(** Two files open on the same inode 7. *)
Definition files0 : files :=
  mk_files (mk_world ∅ [] {[ 1 := mk_ht (Some 1) 32 0 [] ]} None) ∅
    {[ 10 := mk_fd (Some 7) true 110; 11 := mk_fd (Some 7) true 111 ]} ∅ ∅ ∅ ∅ OFF_T_MAX [] [] [].

Definition thread1 : current_t := mk_current 2 1 None None None.

Definition grant_all : option Z -> Z -> Z -> M (option Z) := fun _ _ acc => ret (Some acc).

Definition plain_ops : Z -> object_ops := fun _ => mk_ops (fun _ acc => acc) (fun _ _ _ => true).

Definition run_lock (s : files) (addr f st count : Z) (sh wait : bool) : option (files * Z) * senv :=
  lock_fd 5 plain_ops thread1 grant_all s addr f st count sh wait (mk_senv 0 []).

Definition state_of (r : option (files * Z) * senv) : files := match r with (Some (s, _), _) => s | _ => files0 end.

(** An exclusive lock on byte 5 through fd 10 and one on bytes 100 to 199 through
    fd 11. *)
Definition files1 : files := Eval vm_compute in state_of (run_lock files0 1000 10 5 1 false false).

Definition files2 : files := Eval vm_compute in state_of (run_lock files1 1001 11 100 100 false false).

Lemma step1 : lock_step 5 plain_ops grant_all files0 files1.
Proof.
  apply (Step_lock _ _ _ files0 thread1 1000 10 5 1 false false (mk_senv 0 []) files1 0 (mk_senv 0 []));
    [by eexists|done|unfold valid_range; lia|vm_compute; reflexivity].
Defined.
------------------------
_EXERCISE_
Where a line above contains the string "Eval", tally it, then give the number alone.

_FINISHED EXERCISE_
2